Your objective: Write out, please, the lines from the beginning of the material to the line with "y = to_be_bytes", including both ends and nothing else.

Input for this task:
(** What a chunk's signature covers. *)
Theorem chunk_digest_binds (a b : SlotMetadata) : is_u32 (sm_slot_id a) -> is_u32 (sm_slot_version a) -> is_u32 (sm_slot_id b) -> is_u32 (sm_slot_version b) ->
  SlotMetadata.digest a = SlotMetadata.digest b ->
  (forall x y, x = to_be_bytes 4 (sm_slot_id a) ++ to_be_bytes 4 (sm_slot_version a) ++ sm_data_hash a ->
     y = to_be_bytes 4 (sm_slot_id b) ++ to_be_bytes 4 (sm_slot_version b) ++ sm_data_hash b -> sha512_256 x = sha512_256 y -> x = y) ->
  sm_slot_id a = sm_slot_id b /\ sm_slot_version a = sm_slot_version b /\ sm_data_hash a = sm_data_hash b.
Proof.
  intros Ha Hva Hb Hvb Hd Hcoll. specialize (Hcoll _ _ eq_refl eq_refl Hd). apply app_inj_1 in Hcoll as [H1 Hcoll]; [|by rewrite !length_to_be_bytes]. apply app_inj_1 in Hcoll as [H2 H3]; [|by rewrite !length_to_be_bytes].
  apply (f_equal from_be_bytes) in H1, H2. unfold is_u32, U32_MAX in *. rewrite !from_to_be_bytes in H1, H2 by (cbn; lia). done.
Qed.

End Signed.

#[export] Instance SignerMessage_safe : SafeErrors SignerMessageError.t.
Proof. by split. Qed.

(** ** Messages *)

Section Messages.
Context `{HS : Hashes} `{HO : !HashesOk} `{ED : Edwards}.
Import SignerMessage.

Definition acceptance_ok (a : BlockAcceptance) : Prop :=
  len (ba_signer_signature_hash a) = 32 /\ len (ba_signature a) = 65 /\ utf8_valid (ba_server_version a) = true /\
  is_u64 (ba_full_extend_timestamp a) /\ is_u64 (ba_read_count_extend_timestamp a).

(** A code of one byte, or zero and a detail. *)
Definition reason_code_ok (code : list byte) : Prop := (exists d, code = [0%u8; d]) \/ exists c, code = [c] /\ c <> 0%u8 /\ u8 c <= 5.

(** A version, and bytes of a stated length. *)
Definition rejection_data_ok (data : list byte) : Prop := exists v d, data = v :: to_be_bytes 4 (len d) ++ d.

Solution to this problem:
(** What a chunk's signature covers. *)
Theorem chunk_digest_binds (a b : SlotMetadata) : is_u32 (sm_slot_id a) -> is_u32 (sm_slot_version a) -> is_u32 (sm_slot_id b) -> is_u32 (sm_slot_version b) ->
  SlotMetadata.digest a = SlotMetadata.digest b ->
  (forall x y, x = to_be_bytes 4 (sm_slot_id a) ++ to_be_bytes 4 (sm_slot_version a) ++ sm_data_hash a ->
     y = to_be_bytes 4 (sm_slot_id b) ++ to_be_bytes 4 (sm_slot_version b) ++ sm_data_hash b -> sha512_256 x = sha512_256 y -> x = y) ->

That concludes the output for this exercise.